Detailed Description of the Invention Technical Field The present invention relates to a liquid volume detection and alarm device, and in particular to a liquid volume detection and alarm device used in an inkjet recording device, etc., which detects the volume of liquid stored in a tank and issues an alarm based on the detection result. The present invention relates to a detection alarm device.

Conventional technology In an inkjet recording device that performs dot recording by ejecting ink as droplets, there is a sub-ink tank that is directly connected to a nozzle for ejecting ink droplets and is placed near the nozzle, and a sub-ink tank that is arranged near the nozzle to eject the ink droplets. An air layer is provided inside the main tank for storage to absorb internal ink pressure fluctuations caused by movement of the tank during recording operations. As ink droplets are ejected from the nozzles during the recording operation, the same amount of ink as the ejected amount is sequentially supplied from the main ink tank to the sub-ink tank.

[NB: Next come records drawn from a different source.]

Global Instance hkey_countable : Countable hkey.
Proof.
  refine (inj_countable'
    (λ k, match k with
          | KNone => inl ()
          | KInt n => inr (inl n)
          | KStr s => inr (inr s)
          end)
    (λ x, match x with
          | inl _ => KNone
          | inr (inl n) => KInt n
          | inr (inr s) => KStr s
          end) _).
  by intros [].
Defined.

(** [hash(v)]: lists and dictionaries are unhashable. *)
Definition hash (v : json) : res hkey :=
  match v with
  | JNull => Ok KNone
  | JBool b => Ok (KInt (Z.b2z b))
  | JNum n => Ok (KInt n)
  | JStr s => Ok (KStr s)
  | JList _ | JDict _ => Raise TypeError
  end.

(** [k in v] for a string [k]: a key of a dictionary, an element of a
    list, a substring of a string. *)
Definition contains (k : string) (v : json) : res bool :=
  match v with
  | JDict d => Ok (bool_decide (is_Some (dict_get k d)))
  | JList l =>
      Ok (existsb (λ x, match x with
                        | JStr s => String.eqb s k
                        | _ => false
                        end) l)
  | JStr s => Ok (PyStr.contains k s)
  | JNull | JBool _ | JNum _ => Raise TypeError
  end.

(** [v[k]] for a string [k]. *)
Definition getitem (v : json) (k : string) : res json :=
  match v with
  | JDict d =>
      match dict_get k d with
      | Some x => Ok x
      | None => Raise KeyError
      end
  | _ => Raise TypeError
  end.

(** The elements [list.extend(v)] appends: of a list its items, of a
    dictionary its keys, of a string its characters. *)
Definition iter (v : json) : res (list json) :=
  match v with
  | JList l => Ok l
  | JDict d => Ok (map (λ kv, JStr kv.1) d)
  | JStr s => Ok (map (λ c, JStr (String c EmptyString))
                      (list_ascii_of_string s))
  | JNull | JBool _ | JNum _ => Raise TypeError
  end.

(** Truthiness. *)
Definition truth (v : json) : bool :=
  match v with
  | JNull => false
  | JBool b => b
  | JNum n => negb (n =? 0)
  | JStr s => truthy s
  | JList l => negb (bool_decide (l = []))
  | JDict d => negb (bool_decide (d = []))
  end.

(** [v.items()]. *)
Definition items (v : json) : res (list (string * json)) :=
  match v with
  | JDict d => Ok d
  | _ => Raise AttributeError
  end.

Definition is_list (v : json) : bool :=
  match v with JList _ => true | _ => false end.
Definition is_dict (v : json) : bool :=
  match v with JDict _ => true | _ => false end.

End Py.

(** ** Data model *)

(** What a resolver extracts from a link: in the source a 4-tuple
    (command line) or a dictionary with optional keys (GUI). *)
Record VideoReference : Type := mkRef {
  video_id : option string;
  unlock_hash : option string;
  h_param : option string;
  share_token : option string }.

(** A stream as the quality selection reads it: a dictionary of the
    configuration whose [height] and [width], when present, are integers. *)
Record Rendition : Type := mkRendition {
  url : string;
  width : option Z;
  height : option Z;
  mime : option string }.

(** [x.get('height', 0)]. *)
Definition height_of (x : Rendition) : Z := default 0 (height x).

(** Truthiness of an optional string: [None] and [''] are false. *)
Definition is_set (o : option string) : bool :=
  match o with
  | Some s => PyStr.truthy s
  | None => false
  end.

(** [query_params[k][0]] guarded by [k in query_params]. *)
Definition first_value (k : string) (d : gmap string (list string))
    : option string :=
  d !! k ≫= head.

(** ** Code that the two downloaders have in common

    [build_config_url] differs between the two files only in the fixed
    parameters it adds; the four probes and the de-duplication loop of
    [extract_streams] are the same text in both. *)

Module Common.
Import PyStr urllib.

Definition config_base (video_id : string) (unlock_hash : option string)
    : string :=
  if is_set unlock_hash
  then "https://player.vimeo.com/video/" ++ video_id ++ "/"
       ++ default "" unlock_hash ++ "/config"
  else "https://player.vimeo.com/video/" ++ video_id ++ "/config".

Definition config_params (fixed : list (string * string))
    (h_param share_token : option string) : list (string * string) :=
  let params := [] in
  let params :=
    if is_set h_param then dict_set "h" (default "" h_param) params
    else params in
  let params :=
    if is_set share_token
    then dict_set "share" (default "" share_token) params
    else params in
  dict_update params fixed.

Definition query_string (params : list (string * string)) : string :=
  join "&" (map (λ kv, kv.1 ++ "=" ++ quote_plus kv.2) params).

Definition build_config_url (fixed : list (string * string))
    (video_id : string) (unlock_hash h_param share_token : option string)
    : string :=
  let config_url := config_base video_id unlock_hash in
  let params := config_params fixed h_param share_token in
  match params with
  | [] => config_url
  | _ => config_url ++ "?" ++ query_string params
  end.

(** [streams.extend(v)]. *)
Definition extend (streams : list json) (v : json) : res (list json) :=
  new ← Py.iter v; Ok (streams ++ new)%list.

(** ['request' in config_data and 'files' in config_data['request']]. *)
Definition has_files (config_data : json) : res bool :=
  py_and (Py.contains "request" config_data)
         (request ← Py.getitem config_data "request";
          Py.contains "files" request).

(** [config_data['request']['files']]. *)
Definition files_of (config_data : json) : res json :=
  request ← Py.getitem config_data "request"; Py.getitem request "files".

(** The standard location of the progressive streams. *)
Definition probe_progressive (config_data : json) (streams : list json)
    : res (list json) :=
  c ← Py.contains "request" config_data;
  if c : bool then
    req_data ← Py.getitem config_data "request";
    c ← py_and (Py.contains "files" req_data)
               (files ← Py.getitem req_data "files";
                Py.contains "progressive" files);
    if c : bool then
      files ← Py.getitem req_data "files";
      progressive ← Py.getitem files "progressive";
      extend streams progressive
    else Ok streams
  else Ok streams.

(** The alternate location [video.progressive_download]. *)
Definition probe_progressive_download (config_data : json)
    (streams : list json) : res (list json) :=
  c ← py_and (Py.contains "video" config_data)
             (video ← Py.getitem config_data "video";
              Py.contains "progressive_download" video);
  if c : bool then
    video ← Py.getitem config_data "video";
    progressive_download ← Py.getitem video "progressive_download";
    if Py.truth progressive_download
    then extend streams progressive_download
    else Ok streams
  else Ok streams.

(** The entries of [request.files.mime], the [video/mp4] lists kept. *)
Fixpoint mime_loop (items : list (string * json)) (streams : list json)
    : res (list json) :=
  match items with
  | [] => Ok streams
  | (mime_type, mime_streams) :: rest =>
      streams ← (if String.eqb mime_type "video/mp4"
                    && Py.is_list mime_streams
                 then extend streams mime_streams
                 else Ok streams);
      mime_loop rest streams
  end.

Definition probe_mime (config_data : json) (streams : list json)
    : res (list json) :=
  c ← has_files config_data;
  if c : bool then
    file_info ← files_of config_data;
    c ← Py.contains "mime" file_info;
    if c : bool then
      mime ← Py.getitem file_info "mime";
      items ← Py.items mime;
      mime_loop items streams
    else Ok streams
  else Ok streams.

(** The test an entry of [request.files] passes to be taken for a list of
    streams: a non-empty list of dictionaries whose first one has a [url]
    and a [width] or a [height]. *)
Definition looks_like_streams (value : json) : res bool :=
  match value with
  | JList (first :: _ as items) =>
      if forallb Py.is_dict items then
        py_and (Py.contains "url" first)
               (py_or (Py.contains "width" first)
                      (Py.contains "height" first))
      else Ok false
  | _ => Ok false
  end.

Fixpoint nested_loop (items : list (string * json)) (streams : list json)
    : res (list json) :=
  match items with
  | [] => Ok streams
  | (key, value) :: rest =>
      c ← looks_like_streams value;
      streams ← (if c : bool then extend streams value else Ok streams);
      nested_loop rest streams
  end.

Definition probe_nested (config_data : json) (streams : list json)
    : res (list json) :=
  c ← has_files config_data;
  if c : bool then
    files ← files_of config_data;
    items ← Py.items files;
    nested_loop items streams
  else Ok streams.

(** The candidates, in the order the four probes find them. *)
Definition collect_streams (config_data : json) : res (list json) :=
  let streams := [] in
  streams ← probe_progressive config_data streams;
  streams ← probe_progressive_download config_data streams;
  streams ← probe_mime config_data streams;
  probe_nested config_data streams.

(** The loop that keeps the first stream of every [url]. *)
Fixpoint unique_loop (streams : list json) (seen_urls : gset Py.hkey)
    (unique_streams : list json) : res (list json) :=
  match streams with
  | [] => Ok unique_streams
  | stream :: rest =>
      c ← py_and (Py.contains "url" stream)
                 (u ← Py.getitem stream "url";
                  k ← Py.hash u;
                  Ok (bool_decide (k ∉ seen_urls)));
      if c : bool then
        u ← Py.getitem stream "url";
        k ← Py.hash u;
        unique_loop rest ({[k]} ∪ seen_urls) (unique_streams ++ [stream])%list
      else unique_loop rest seen_urls unique_streams
  end.

Definition unique (streams : list json) : res (list json) :=
  unique_loop streams ∅ [].

End Common.
(** The upload of "five" declared as five bytes: the client sends three
    bytes and goes, and the [close] of its connection fails.  The transfer
    is flagged failed and the three bytes stay in the folder as
    "shared/five". *)
Lemma receive_file_failed_close_keeps_file_five :
  x_error (receive_file sample_options two_files_state sample_client add_five
             short_client_failing_close) = true
  /\ x_thrown (receive_file sample_options two_files_state sample_client
                 add_five short_client_failing_close) = Some "close"%string
  /\ disk (run_ops (x_ops (receive_file sample_options two_files_state
                             sample_client add_five short_client_failing_close))
             None O two_files_fs) !! "shared/five"%string
     = Some {| ino := 2; content := [x01; x02; x03] |}.
Proof.
  destruct (receive_file_failed_close_keeps_file sample_options two_files_state
              sample_client add_five short_client_failing_close two_files_fs
              50000
              ltac:(vm_compute; split; [discriminate | reflexivity])
              ltac:(reflexivity) ltac:(reflexivity) ltac:(reflexivity)
              ltac:(reflexivity) ltac:(reflexivity)
              ltac:(vm_compute; reflexivity) ltac:(vm_compute; reflexivity))
    as (Herror & Hthrown & _ & _).
  split; [exact Herror | ]. split; [exact Hthrown | ].
  vm_compute. reflexivity.
Defined.

(** * The ledger invariant *)

(** ** Sizes of disks and of pending writes *)

Lemma add_size_comm (d : gmap string file) :
  forall (j1 j2 : string) (z1 z2 : file) (y : Z),
    j1 <> j2 -> d !! j1 = Some z1 -> d !! j2 = Some z2 ->
    add_size j1 z1 (add_size j2 z2 y) = add_size j2 z2 (add_size j1 z1 y).
Proof. intros. unfold add_size. lia. Qed.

With this configuration, when the main ink tank becomes empty, the ink in the sub ink tank naturally decreases with the recording operation, resulting in an ink shortage, but there is a sufficient amount of ink in the main ink tank. Even if there is ink present in the sub-ink tank, the amount of ink stored in the sub-ink tank may decrease and ink may run out.

For example, if the recording device is left unused for a long time or the outside temperature fluctuates rapidly, the air dissolved in the ink in the sub-ink tank may be removed from the ink, or the sub-ink tank and Air enters the sub-ink tank from the connection with the ink supply pipe, increasing the air layer, thereby reducing the amount of ink in the sub-ink tank.

In this case, it is necessary to remove air from the sub-ink tank and to forcibly supply ink from the main ink tank to the sub-ink tank.

Therefore, it is necessary to distinguish between running out of ink due to a decrease in the amount of ink in the main ink tank and running out of ink due to a decrease in the amount of ink only in the sub-ink tank.

For this purpose, an ink amount detection/alarm device is used that detects the ink amount in both tanks and issues an alarm based on the detection results. In order to perform this separately, a liquid amount detection means is provided for each tank, and an alarm means is also provided separately for each tank, so that detection and alarm are performed separately for each tank.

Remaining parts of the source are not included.